New figures from NHS Improvement reveal that the NHS staffing crisis is worsening, with nursing experiencing the most severe shortages.
On average, 1 in 11 posts are vacant despite efforts by ministers and NHS leaders to tackle chronic staff shortages.
‘This report paints a bleak picture of rising demand and unsustainable workforce shortages, and betrays a huge over-reliance on bank and agency staff in England. The Government must immediately investigate this sudden spike in vacancies,’ said Tom Sandford, director of the Royal College of Nursing (RCN).
The data, which analysed the April to June 2018 period, shows that 11.8% of nursing posts are not filled, creating a total shortage of 42,000 – which means that nursing vacancy rates are up 17% since the previous quarter and 9% from the same time last year.
‘Widespread and growing nursing shortages now risk becoming a national emergency and are symptomatic of a long-term failure in workforce planning, which has been exacerbated by the impact of Brexit and short-sighted immigration policies,’ said Siva Anandaciva, chief analyst at The King’s Fund, a healthcare think tank.

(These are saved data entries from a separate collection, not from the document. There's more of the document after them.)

(** C1: when the full-text query on the book collection raises, the
    outcome of [ai_search] is that of the case-insensitive regex query on
    the title, cut at 10 records and with identifiers turned into strings;
    the error of the full-text query is not reported.  A response of the
    fallback has the shape of any other response: the query as sent and a
    sequence of records. *)
Theorem ai_search_falls_back `{Runtime} (d : Database) (q : string) (e : exn) :
  db_bool d = Ok true →
  db_find d "book" (QText q) = Raise e →
  ai_search (Some d) {| query_text := q |}
  = (docs ← db_find d "book" (QRegex "title" q "i");
     results ← for_each stringify_id (take 10 docs);
     Ok {| sr_query := q; sr_results := results |})
  ∧ (∀ docs, db_find d "book" (QRegex "title" q "i") = Ok docs →
             (∀ r, r ∈ take 10 docs → is_Some (r !! "_id")) →
             ∃ results, ai_search (Some d) {| query_text := q |}
                        = Ok {| sr_query := q; sr_results := results |}
                        ∧ length results = length (take 10 docs))
  ∧ (∀ resp, ai_search (Some d) {| query_text := q |} = Ok resp → sr_query resp = q).
Proof.
  intros Hb Htext.
  assert (Heq : ai_search (Some d) {| query_text := q |}
    = (docs ← db_find d "book" (QRegex "title" q "i");
       results ← for_each stringify_id (take 10 docs);
       Ok {| sr_query := q; sr_results := results |})).
  { unfold ai_search. cbn [query_text].
    rewrite !search_books_truthy by done. rewrite Htext. simpl.
    by destruct (db_find d "book" (QRegex "title" q "i")). }
  split; [exact Heq |]. split.
  - intros docs Hregex Hids. rewrite Heq, Hregex. simpl.
    destruct (for_each_total stringify_id (take 10 docs)) as (results & Hresults).
    { intros r Hr. destruct (Hids r Hr) as (v & Hv).
      unfold stringify_id. by rewrite Hv. }
    rewrite Hresults. simpl. exists results. split; [done |].
    by eapply for_each_Ok_length.
  - intros resp Hresp. by apply ai_search_echoes_query in Hresp.
Qed.

Lemma ai_search_falls_back_witness :
  db_bool sample_db = Ok true
  ∧ db_find sample_db "book" (QText "u")
    = Raise (Exn (OtherError "OperationFailure") "text index required for $text query")
  ∧ @ai_search sample_runtime (Some sample_db) {| query_text := "u" |}
    = (docs ← db_find sample_db "book" (QRegex "title" "u" "i");
       results ← for_each (@stringify_id sample_runtime) (take 10 docs);
       Ok {| sr_query := "u"; sr_results := results |}).
Proof.
  split; [reflexivity |]. split; [reflexivity |].
  exact (proj1 (@ai_search_falls_back sample_runtime sample_db "u" _ eq_refl eq_refl)).
Defined.

(** On the sample handle the fallback answers with the three books. *)
Example ai_search_fallback_run :
  (λ resp, (sr_query resp, length (sr_results resp)))
    <$> @ai_search sample_runtime (Some sample_db) {| query_text := "u" |}
  = Ok ("u", 3%nat).
Proof. vm_compute. reflexivity. Qed.

(** The fallback itself is outside the [try]: an error of the regex query
    reaches the caller. *)
Lemma ai_search_fallback_unguarded `{Runtime} (d : Database) (q : string) (e e' : exn) :
  db_bool d = Ok true →
  db_find d "book" (QText q) = Raise e →
  db_find d "book" (QRegex "title" q "i") = Raise e' →
  ai_search (Some d) {| query_text := q |} = Raise e'.
Proof.
  intros Hb Htext Hregex. unfold ai_search. cbn [query_text].
  rewrite !search_books_truthy by done. by rewrite Htext, Hregex.
Qed.

(** ** Subscriptions *)

Lemma datetime_add_days_in_range (t : datetime) (d : Z) :
  0 ≤ t + d * us_per_day < datetime_end →
  datetime_add_days t d = Ok (t + d * us_per_day).
Proof.
  intros [Hlo Hhi]. unfold datetime_add_days. cbv zeta.
  destruct (Z.leb_spec 0 (t + d * us_per_day)); [| lia].
  destruct (Z.ltb_spec (t + d * us_per_day) datetime_end); [done | lia].
Qed.

Lemma with_id_lookup_id (x : string) (d : document) :
  d !! "id" = None → with_id x d !! "id" = Some (VStr x).
Proof.
  intros Hd. unfold with_id.
  rewrite lookup_union_r by done. by rewrite lookup_singleton_eq.
Qed.

Lemma with_id_lookup_field (x k : string) (d : document) :
  k ≠ "id" → with_id x d !! k = d !! k.
Proof.
  intros Hk. unfold with_id.
  destruct (d !! k) as [v|] eqn:Hdk.
  - by apply lookup_union_Some_l.
  - rewrite lookup_union_r by done. by rewrite lookup_singleton_ne.
Qed.

Lemma spec_create_document_reachable `{Runtime} (c : string) (data : document)
    (st : Store) :
  str_truth c = true → reachable st = true →
  ∃ st', spec_create_document c data st = Ok (py_str (VObjectId (next_oid st)), st')
         ∧ reachable st' = true
         ∧ records_of st' c
           = (records_of st c ++ [<["_id" := VObjectId (next_oid st)]> data])%list
         ∧ ∀ c', c' ≠ c → records_of st' c' = records_of st c'.
Proof.
  intros Hc Hr. unfold spec_create_document. rewrite Hc, Hr.
  eexists. split; [reflexivity |]. split; [done |]. split.
  - unfold records_of at 1. simpl. by rewrite lookup_insert_eq.
  - intros c' Hc'. unfold records_of at 1. simpl. by rewrite lookup_insert_ne.
Qed.

(** Whatever the adapter, the record handed to [create_document] has the
    status "active" and renews 30 days after [now], and the response is
    that record with the identifier the adapter returned. *)
Lemma create_subscription_any_adapter `{Adapter St} (now : datetime) (st st' : St)
    (p : SubscriptionRequest) (resp : document) :
  create_subscription now st p = Ok (resp, st') →
  ∃ sub_id,
    create_document "subscription"
      (subscription_record p (now + 30 * us_per_day)) st = Ok (sub_id, st')
    ∧ resp = with_id sub_id (subscription_record p (now + 30 * us_per_day)).
Proof.
  unfold create_subscription. intros Hres.
  apply bind_Ok in Hres as (t & Ht & Hres).
  assert (t = now + 30 * us_per_day) as ->.
  { unfold datetime_add_days in Ht. cbv zeta in Ht.
    destruct (_ && _); by inversion Ht. }
  apply bind_Ok in Hres as ([sub_id st0] & Hcreate & Hres).
  injection Hres as <- <-. by exists sub_id.
Qed.

(** C7: on a store that can be reached, [create_subscription] persists one
    new subscription record whose status is "active" and whose [renews_at]
    is the creation time plus 30 days, next to the request's [user_id] and
    [plan]; the response holds the new identifier under [id] and the same
    four fields, and nothing else. *)
Theorem create_subscription_defaults `{Runtime} (now : datetime) (st : Store)
    (p : SubscriptionRequest) :
  reachable st = true →
  0 ≤ now →
  now + 30 * us_per_day < datetime_end →
  ∃ oid resp st' stored,
    create_subscription now st p = Ok (resp, st')
    ∧ records_of st' "subscription" = (records_of st "subscription" ++ [stored])%list
    ∧ stored !! "_id" = Some oid
    ∧ stored !! "user_id" = Some (VStr (sq_user_id p))
    ∧ stored !! "plan" = Some (VStr (plan p))
    ∧ stored !! "status" = Some (VStr "active")
    ∧ stored !! "renews_at" = Some (VDatetime (now + 30 * us_per_day))
    ∧ resp !! "id" = Some (VStr (py_str oid))
    ∧ (∀ k, k ∈ ["user_id"; "plan"; "status"; "renews_at"] → resp !! k = stored !! k)
    ∧ dom resp = ({["id"; "user_id"; "plan"; "status"; "renews_at"]} : gset string).
Proof.
  intros Hr Hlo Hhi.
  set (sub := subscription_record p (now + 30 * us_per_day)).
  destruct (spec_create_document_reachable "subscription" sub st eq_refl Hr)
    as (st' & Hcreate & _ & Hrecords & _).
  exists (VObjectId (next_oid st)), (with_id (py_str (VObjectId (next_oid st))) sub),
    st', (<["_id" := VObjectId (next_oid st)]> sub).
  split_and!.
  - unfold create_subscription.
    rewrite datetime_add_days_in_range by (unfold us_per_day in *; lia).
    simpl. fold sub. by rewrite Hcreate.
  - exact Hrecords.
  - by simplify_map_eq.
  - by simplify_map_eq.
  - by simplify_map_eq.
  - by simplify_map_eq.
  - by simplify_map_eq.
  - by apply with_id_lookup_id.
  - intros k Hk.
    assert (Hne : k ≠ "id" ∧ k ≠ "_id").
    { rewrite !elem_of_cons, elem_of_nil in Hk.
      destruct Hk as [-> | [-> | [-> | [-> | []]]]]; by split. }
    destruct Hne as [Hid Hoid].
    rewrite with_id_lookup_field by done. by rewrite lookup_insert_ne.
  - unfold with_id, sub, subscription_record.
    rewrite dom_union_L, !dom_insert_L, dom_empty_L, dom_singleton_L. set_solver.
Qed.
(** * Pixlet editor core (src/src/App.vue): grid, tools, line interpolation,
    history and color history, as a shallow embedding in Rocq. *)

From Stdlib Require Import ZArith Lia.
From stdpp Require Import base list strings.
From Stdlib Require Import Ascii.
From Stdlib Require Import QArith Qminmax.

Local Open Scope Z_scope.

(* ------------------------------------------------------------------ *)
(** ** Grid model *)

(** Colors are the hex strings the editor stores in [grid.value]. *)
Abbreviation Color := string.

(** [grid.value : string[][]], row-major. *)
Abbreviation Grid := (list (list Color)).

Definition WHITE : Color := "#FFFFFF".
Definition BLACK : Color := "#000000".

(** [grid.value[row][col]] read at integer indices; a missing entry
    ([undefined] in JS) is [None]. *)
Definition cell (g : Grid) (r c : Z) : option Color :=
  if (0 <=? r) && (0 <=? c)
  then g !! Z.to_nat r ≫= fun line => line !! Z.to_nat c
  else None.

(** [grid.value[r][c] = v]; only ever executed at indices already checked
    against [gridHeight] / [gridWidth]. *)
Definition set_cell (g : Grid) (r c : Z) (v : Color) : Grid :=
  alter (fun line => <[Z.to_nat c := v]> line) (Z.to_nat r) g.

(** The bounds test [newRow >= 0 && newRow < gridHeight && ...]. *)
Definition in_bounds (H W r c : Z) : bool :=
  (0 <=? r) && (r <? H) && (0 <=? c) && (c <? W).

(** [Array(gridHeight).fill(null).map(() => Array(gridWidth).fill(color))] *)
Definition make_grid (H W : Z) (v : Color) : Grid :=
  replicate (Z.to_nat H) (replicate (Z.to_nat W) v).

(** A grid whose shape agrees with [gridHeight] x [gridWidth]. *)
Definition wf_grid (H W : Z) (g : Grid) : Prop :=
  length g = Z.to_nat H /\
  (forall (i : nat) (line : list Color), g !! i = Some line -> length line = Z.to_nat W).

(** [for (let k = lo; k < hi; k++)] *)
Definition zrange (lo hi : Z) : list Z :=
  map (fun k => lo + Z.of_nat k) (seq 0 (Z.to_nat (hi - lo))).

(** The brush loops of [drawPixel] (pencil and eraser):
    [offset = Math.floor(brushSize / 2)], both axes over
    [[-offset, brushSize - offset)], each in-bounds cell set to [v]. *)
Definition stamp (H W brushSize row col : Z) (v : Color) (g : Grid) : Grid :=
  let offset := brushSize / 2 in
  fold_left
    (fun g r =>
       fold_left
         (fun g c =>
            let newRow := row + r in
            let newCol := col + c in
            if in_bounds H W newRow newCol then set_cell g newRow newCol v else g)
         (zrange (- offset) (brushSize - offset)) g)
    (zrange (- offset) (brushSize - offset)) g.

(** One iteration of the brush loops, on the cell [p]. *)
Definition paint (H W : Z) (v : Color) (g : Grid) (p : Z * Z) : Grid :=
  if in_bounds H W p.1 p.2 then set_cell g p.1 p.2 v else g.

(** Cells covered by the brush square around [(row, col)]. *)
Definition in_brush (brushSize row col i j : Z) : bool :=
  let offset := brushSize / 2 in
  (row - offset <=? i) && (i <? row - offset + brushSize) &&
  (col - offset <=? j) && (j <? col - offset + brushSize).

(* ------------------------------------------------------------------ *)
(** ** Stroke interpolator: [drawLine] *)

(** The [while (true)] loop of [drawLine]. Each iteration hands the current
    cell to [drawPixel] (here: emits it), stops at [(row1, col1)], and
    otherwise steps the column and/or the row by comparing [e2 = 2 * err]
    with [-dy] and [dx]. The loop has no bound of its own; [fuel] counts
    iterations and [None] means it ran out. *)
Fixpoint line_loop (fuel : nat) (row1 col1 dx dy sx sy : Z)
         (currentRow currentCol err : Z) : option (list (Z * Z)) :=
  match fuel with
  | O => None
  | S fuel' =>
      if (currentRow =? row1) && (currentCol =? col1)
      then Some [(currentRow, currentCol)]
      else
        let e2 := 2 * err in
        let err1 := if -dy <? e2 then err - dy else err in
        let col' := if -dy <? e2 then currentCol + sx else currentCol in
        let err2 := if e2 <? dx then err1 + dx else err1 in
        let row' := if e2 <? dx then currentRow + sy else currentRow in
        option_map (cons (currentRow, currentCol))
          (line_loop fuel' row1 col1 dx dy sx sy row' col' err2)
  end.

(** [drawLine(row0, col0, row1, col1)]: the cells passed to [drawPixel],
    in order. The fuel [dx + dy + 1] is more than the loop ever needs. *)
Definition drawLine_cells (row0 col0 row1 col1 : Z) : option (list (Z * Z)) :=
  let dx := Z.abs (col1 - col0) in
  let dy := Z.abs (row1 - row0) in
  let sx := if col0 <? col1 then 1 else -1 in
  let sy := if row0 <? row1 then 1 else -1 in
  line_loop (S (Z.to_nat (dx + dy))) row1 col1 dx dy sx sy row0 col0 (dx - dy).

(** Consecutive cells differ by at most one row and one column. *)
Fixpoint steps_ok (l : list (Z * Z)) : Prop :=
  match l with
  | p :: ((q :: _) as l') =>
      Z.abs (q.1 - p.1) <= 1 /\ Z.abs (q.2 - p.2) <= 1 /\ steps_ok l'
  | _ => True
  end.

(* ------------------------------------------------------------------ *)
(** ** Flood fill *)

(** Number of cells of [g] holding color [t]. *)
Definition count_color (t : Color) (g : Grid) : nat :=
  sum_list_with (fun line => length (List.filter (fun x => String.eqb x t) line)) g.

(** The recursive [floodFill(row, col, targetColor, replacementColor)];
    the grid is threaded through the four calls in source order.
    [fuel] bounds the recursion depth; [None] means it ran out. *)
Fixpoint floodFill (fuel : nat) (H W : Z) (row col : Z) (targetColor replacementColor : Color)
         (g : Grid) : option Grid :=
  match fuel with
  | O => None
  | S f =>
      if String.eqb targetColor replacementColor then Some g else
      if negb (in_bounds H W row col) then Some g else
      match cell g row col with
      | Some x =>
          if negb (String.eqb x targetColor) then Some g else
          let g1 := set_cell g row col replacementColor in
          g2 ← floodFill f H W (row - 1) col targetColor replacementColor g1;
          g3 ← floodFill f H W (row + 1) col targetColor replacementColor g2;
          g4 ← floodFill f H W row (col - 1) targetColor replacementColor g3;
          floodFill f H W row (col + 1) targetColor replacementColor g4
      | None => Some g  (* [undefined !== targetColor] *)
      end
  end.

(** A depth bound that always suffices (theorem [floodFill_terminates]). *)
Definition fill_fuel (t : Color) (g : Grid) : nat := S (count_color t g).

(** [g'] agrees with [g] except on cells turned from [t] into [rep]. *)
Definition recolors (t rep : Color) (g g' : Grid) : Prop :=
  forall i j, cell g' i j = cell g i j \/ (cell g i j = Some t /\ cell g' i j = Some rep).

(** The four cells [floodFill] recurses into. *)
Definition adjacent (i j i' j' : Z) : Prop :=
  (i' = i - 1 /\ j' = j) \/ (i' = i + 1 /\ j' = j) \/
  (i' = i /\ j' = j - 1) \/ (i' = i /\ j' = j + 1).

(** Every cell repainted from [g] to [g'] has no in-range neighbour still
    holding [t] in [g']. *)
Definition fill_closed (H W : Z) (t rep : Color) (g g' : Grid) : Prop :=
  forall i j i' j', cell g i j = Some t -> cell g' i j = Some rep ->
    adjacent i j i' j' -> in_bounds H W i' j' = true -> cell g' i' j' <> Some t.

(* ------------------------------------------------------------------ *)
(** ** History *)

Record History := mkHistory { history : list Grid; historyIndex : Z }.

Definition MAX_HISTORY : Z := 50.

(** [saveState]: drop the redo future ([slice(0, historyIndex + 1)]), push a
    copy of the grid, then either [shift()] the oldest entry (bound
    exceeded) or advance the cursor. *)
Definition saveState (g : Grid) (h : History) : History :=
  let hs := take (Z.to_nat (historyIndex h + 1)) (history h) ++ [g] in
  if MAX_HISTORY <? Z.of_nat (length hs)
  then mkHistory (drop 1 hs) (historyIndex h)
  else mkHistory hs (historyIndex h + 1).

(** [undo]: move the cursor back and copy that entry into the grid.
    [None] is the TypeError of reading a missing entry. *)
Definition undo (h : History) (g : Grid) : option (History * Grid) :=
  if 0 <? historyIndex h then
    let i := historyIndex h - 1 in
    s ← history h !! Z.to_nat i; Some (mkHistory (history h) i, s)
  else Some (h, g).

(** [redo] *)
Definition redo (h : History) (g : Grid) : option (History * Grid) :=
  if historyIndex h <? Z.of_nat (length (history h)) - 1 then
    let i := historyIndex h + 1 in
    s ← history h !! Z.to_nat i; Some (mkHistory (history h) i, s)
  else Some (h, g).

(** The well-formed stacks: cursor inside, at most [MAX_HISTORY] entries;
    or the empty stack with cursor [-1] that [initializeGrid] resets to. *)
Definition wf_history (h : History) : Prop :=
  (history h = [] /\ historyIndex h = -1) \/
  (0 <= historyIndex h < Z.of_nat (length (history h)) /\
   Z.of_nat (length (history h)) <= MAX_HISTORY).

(** [undo()] called [n] times (each call sees the previous one's result). *)
Fixpoint undo_n (n : nat) (h : History) (g : Grid) : option (History * Grid) :=
  match n with
  | O => Some (h, g)
  | S n' => '(h', g') ← undo h g; undo_n n' h' g'
  end.

(** [redo()] called [n] times. *)
Fixpoint redo_n (n : nat) (h : History) (g : Grid) : option (History * Grid) :=
  match n with
  | O => Some (h, g)
  | S n' => '(h', g') ← redo h g; redo_n n' h' g'
  end.

(** [saveState] for each grid of [gs], in order. *)
Definition save_all (gs : list Grid) (h : History) : History :=
  fold_left (fun h g => saveState g h) gs h.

‘The new funding settlement announced by the government is very welcome, but it is not a panacea for the pressures facing the NHS. Today’s report is a reminder that the forthcoming NHS long-term plan must focus on reform and investment in new ways of delivering services otherwise the NHS will be trapped in a perpetual winter crisis.’
The RCN says that a comprehensive workforce plan is needed to respond to the high demand of health services to ensure safe and effective patient care.
In addition to workforce data, the report also showed a total deficit of £519 million has been forecast for this year but this is lower than the deficit has been in the previous 3 years. Overall, 9.2% of all posters were not filled across the NHS, creating a shortage of nearly 108,000 employees.